Lo explica con orden, formal y despacio. Con gestos delicados como dirigiendo a Mahler en el balneario. No en vano es un hombre que ha despertado de una siesta de dos semanas en espera de lo peor. «¿Has visto el túnel, Poli?…No, nada». Poli respira lo más hondo que puede para preparar una de las mejores frases teológicas que he oído; «la muerte es quedarte dormido y descansar». Es un axioma que dice más de lo que quería decir. La muerte es el lujo de un descanso para una élite que en la Vida han-merecido-el-descanso. La frase es muy aguda porque Poli no es que haya vencido a la muerte, ya por varias ocasiones, es que está venciendo a algo más importante, que es la Vida. La muerte vendrá más pronto o tarde para todos, y la mayoría tendremos de todo… menos descanso. Sin embargo la Vida es una vez y se aprovecha, se gana…o no. Y la medida de su aprovechamiento se llama Verdad. Vivir en la Verdad agota, asfixia y mata… si no se resiste. Poli dice más de lo que quiere decir y hace pausas de silencio entre sus frases susurradas. Hablamos de la Verdad porque, como yo, ha nacido en una generación entrenada y entramada sobre mentiras sofisticadas: desde el lugar común, la frase hecha, el voto útil, el sentir burgués, la vida cómoda, las pasiones de rebajas… en fin una amalgama que forjan engaños que se pueden sostener… hasta la muerte. Más allá de ahí, no, ojito. El mérito es descubrir esa farsa antes, en Vida. Y eso se paga. 

La Verdad de Poli, manifestada en el Archivo de Salamanca le pule a él y nos pule a todos. A latigazos le va matando a él y nos va hiriendo a todos. De un trabajo a una Misión hay un toque divino. Una tilde que hace de aura y cadencia e ilumina la verdad. Poli declina la Verdad susurrada mientras le filmo en mensaje virtual. «Hay que hacer el bien, eso es todo. No hay más. Y hay que hacerlo ya.» Segunda afirmación que vale por todos los discursos: verdad y bien. Merecemos una prórroga que nos otorgan las enfermeras generosas disculpando mi retraso. 
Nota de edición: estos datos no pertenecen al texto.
(** The padded message: a one bit, zeros, and the length in bits as a 64-bit number, up to a
    multiple of 64 bytes. *)
Definition fips_pad (msg : list Z) : list Z :=
  msg ++ [0x80] ++ replicate (Z.to_nat ((55 - zlen msg) mod 64)) 0 ++ be_split 8 (8 * zlen msg).

(** Word [t] of a block, and of its schedule ([fuel] above [t] is enough). *)
Definition block_word (block : list Z) (t : nat) : Z := be_combine (take 4 (drop (4 * t) block)).

Fixpoint schedule (fuel : nat) (block : list Z) (t : nat) : Z :=
  match fuel with
  | O => 0
  | S fuel =>
      if (t <? 16)%nat then block_word block t
      else (sigma_1 (schedule fuel block (t - 2)) + schedule fuel block (t - 7) +
            sigma_0 (schedule fuel block (t - 15)) + schedule fuel block (t - 16)) mod 2 ^ 32
  end.

Definition fips_W (block : list Z) (t : nat) : Z := schedule (S t) block t.

Definition fips_round (s : regs) (k w : Z) : regs :=
  let '(Regs a b c d e f g h) := s in
  let T1 := (h + Sigma_1 e + Ch e f g + k + w) mod 2 ^ 32 in
  let T2 := (Sigma_0 a + Maj a b c) mod 2 ^ 32 in
  Regs ((T1 + T2) mod 2 ^ 32) a b c ((d + T1) mod 2 ^ 32) e f g.

(** The constants: the first 32 bits of the fractional parts of the cube roots of the first 64
    primes, and of the square roots of the first eight. *)
Definition is_prime (n : Z) : bool := forallb (fun d => negb (n mod d =? 0)) (seqZ 2 (n - 2)).
Definition primes : list Z := filter (fun n => is_prime n = true) (seqZ 2 310).

(** The cube root of [x] from its bits below [n] on; [r] has the bits above. *)
Fixpoint cbrt (n : nat) (x r : Z) : Z :=
  match n with
  | O => r
  | S n => let r' := r + 2 ^ Z.of_nat n in cbrt n x (if r' ^ 3 <=? x then r' else r)
  end.

Definition fips_K : list Z := (fun p => cbrt 35 (p * 2 ^ 96) 0 mod 2 ^ 32) <$> primes.

Definition fips_H (i : nat) : Z := Z.sqrt (default 0 (primes !! i) * 2 ^ 64) mod 2 ^ 32.
Definition fips_init : regs := Regs (fips_H 0) (fips_H 1) (fips_H 2) (fips_H 3) (fips_H 4) (fips_H 5) (fips_H 6) (fips_H 7).

Definition fips_step (block : list Z) (s : regs) (t : nat) : regs :=
  fips_round s (default 0 (fips_K !! t)) (fips_W block t).

Definition fips_compress (H : regs) (block : list Z) : regs :=
  add_regs H (foldl (fips_step block) H (seq 0 64)).

Fixpoint blocks (n : nat) (msg : list Z) : list (list Z) :=
  match n with O => [] | S n => ztake 64 msg :: blocks n (zdrop 64 msg) end.

Definition fips_sha256 (msg : list Z) : list Z :=
  let padded := fips_pad msg in
  mjoin (be_split 4 <$> regs_list (foldl fips_compress fips_init (blocks (Z.to_nat (zlen padded / 64)) padded))).

(** ** The constants *)
Lemma primes_count : length primes = 64%nat.
Proof. vm_compute. reflexivity. Qed.

Lemma cbrt_primes : Forall (fun p => cbrt 35 (p * 2 ^ 96) 0 ^ 3 <= p * 2 ^ 96 < (cbrt 35 (p * 2 ^ 96) 0 + 1) ^ 3) primes.
Proof. apply (bool_decide_eq_true_1 _). vm_compute. reflexivity. Qed.

Lemma sha256_K_fips : sha256_K = fips_K.
Proof. vm_compute. reflexivity. Qed.

Lemma sha256_init_fips : sha256_init = fips_init.
Proof. vm_compute. reflexivity. Qed.

(** ** Bytes *)
Lemma be32_bytes v : le_split 4 (be32_to_cpu v) = be_split 4 v.
Proof.
  unfold be32_to_cpu, be_split. pose proof (le_split_combine (rev (le_split 4 v))) as H. rewrite length_rev in H. apply H.
  apply Forall_rev, le_split_bytes.
Qed.

Lemma be64_bytes v : le_split 8 (cpu_to_be64 v) = be_split 8 v.
Proof.
  unfold cpu_to_be64, be_split. pose proof (le_split_combine (rev (le_split 8 v))) as H. rewrite length_rev in H. apply H.
  apply Forall_rev, le_split_bytes.
Qed.

Lemma length_be_split n v : length (be_split n v) = n.
Proof. unfold be_split. rewrite length_rev. pose proof (zlen_le_split n v). unfold zlen in *. lia. Qed.

Lemma get_word data (t : nat) :
  Forall is_byte data -> 4 * Z.of_nat t + 4 <= zlen data -> get_unaligned_be32 data (4 * Z.of_nat t) = Some (block_word data t).
Proof.
  intros Hb Hl. unfold get_unaligned_be32, load, slice. replace (_ && _ && _) with true by lia. cbn [fmap option_fmap option_map mbind option_bind].
  f_equal. unfold block_word, be_combine, be32_to_cpu. f_equal. f_equal. unfold ztake, zdrop. replace (Z.to_nat (4 * Z.of_nat t)) with (4 * t)%nat by lia.
  change (Z.to_nat 4) with 4%nat. set (bs := take 4 (drop (4 * t) data)).
  assert (Hlen : length bs = 4%nat) by (unfold bs; rewrite length_take, length_drop; unfold zlen in Hl; lia).
  rewrite <- Hlen at 1. apply le_split_combine. by apply Forall_take, Forall_drop.
Qed.

(** ** The schedule *)
Lemma schedule_fuel f1 f2 block t : (t < f1)%nat -> (t < f2)%nat -> schedule f1 block t = schedule f2 block t.
Proof.
  revert f2 t. induction f1 as [|f1 IH]; intros [|f2] t H1 H2; [lia.. |]. cbn [schedule]. destruct (t <? 16)%nat eqn:Ht; [done |].
  apply Nat.ltb_ge in Ht. by rewrite !(IH f2) by lia.
Qed.

Lemma fips_W_rest block t :
  (16 <= t)%nat ->
  fips_W block t = u32 (sigma_1 (fips_W block (t - 2)) + fips_W block (t - 7) + sigma_0 (fips_W block (t - 15)) + fips_W block (t - 16)).
Proof.
  intros Ht. unfold fips_W. rewrite (schedule_fuel (S (t - 2)) t), (schedule_fuel (S (t - 7)) t), (schedule_fuel (S (t - 15)) t),
    (schedule_fuel (S (t - 16)) t) by lia. cbn [schedule]. by replace (t <? 16)%nat with false by (symmetry; apply Nat.ltb_ge; lia).
Qed.

(** The schedule is that of the first 64 bytes. *)
Lemma fips_W_block data t : (t < 64)%nat -> fips_W (ztake 64 data) t = fips_W data t.
Proof.
  induction t as [t IH] using lt_wf_ind. intros Ht. destruct (decide (t < 16)%nat) as [Hlt|Hge].
  - unfold fips_W. cbn [schedule]. replace (t <? 16)%nat with true by (symmetry; apply Nat.ltb_lt; lia).
    unfold block_word, ztake. f_equal. change (Z.to_nat 64) with 64%nat. rewrite skipn_firstn_comm, take_take. f_equal. lia.
  - rewrite (fips_W_rest _ t), (fips_W_rest data t) by lia. by rewrite !IH by lia.
Qed.

Definition W_upto (data : list Z) (i : nat) : list Z := fips_W data <$> seq 0 i.

Lemma W_upto_S data i : W_upto data (S i) = W_upto data i ++ [fips_W data i].
Proof. unfold W_upto. by rewrite seq_S, fmap_app. Qed.

Lemma W_upto_znth data i (t : nat) z : z = Z.of_nat t -> (t < i)%nat -> znth (W_upto data i) z = Some (fips_W data t).
Proof.
  intros -> Ht. unfold znth. replace (Z.of_nat t <? 0) with false by lia. rewrite Nat2Z.id. unfold W_upto.
  rewrite list_lookup_fmap, lookup_seq_lt by done. done.
Qed.

Lemma w_data_ok n i data :
  Forall is_byte data -> 64 <= zlen data -> (i + n <= 16)%nat ->
  w_data n (Z.of_nat i) data (W_upto data i) = Some (W_upto data (i + n)).
Proof.
  intros Hb Hl. revert i. induction n as [|n IH]; intros i Hi; cbn [w_data]; [by rewrite Nat.add_0_r |].
  rewrite get_word by (done || lia). cbn [mbind option_bind]. replace (Z.of_nat i + 1) with (Z.of_nat (S i)) by lia.
  assert (Hw : block_word data i = fips_W data i).
  { unfold fips_W. cbn [schedule]. by replace (i <? 16)%nat with true by (symmetry; apply Nat.ltb_lt; lia). }
  rewrite Hw, <- W_upto_S, IH by lia. do 2 f_equal. lia.
Qed.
Pero inevitablemente retornan y es tiempo de ir. Nos despedimos sin abrazos, como niños tímidos al final del cumple. Saludando me acerco a la puerta. Bajo el sol, la cabellera rubia de la Mesetaria me avisa a babor, «¿Qué has hecho todo el tiempo, niña? Nada, terminando de rezar el Rosario, hijo. ¿Qué tal está?». Entonces subo los ojos al cielo y doy gracias al Dios de los Mesetarios, salvaje, contrarreformista y barroco de sol y rabia. Católico, en fin. Rezamos el último misterio y respondo:»Poli está perfecto, más fuerte que nunca. Te invito al vermú.»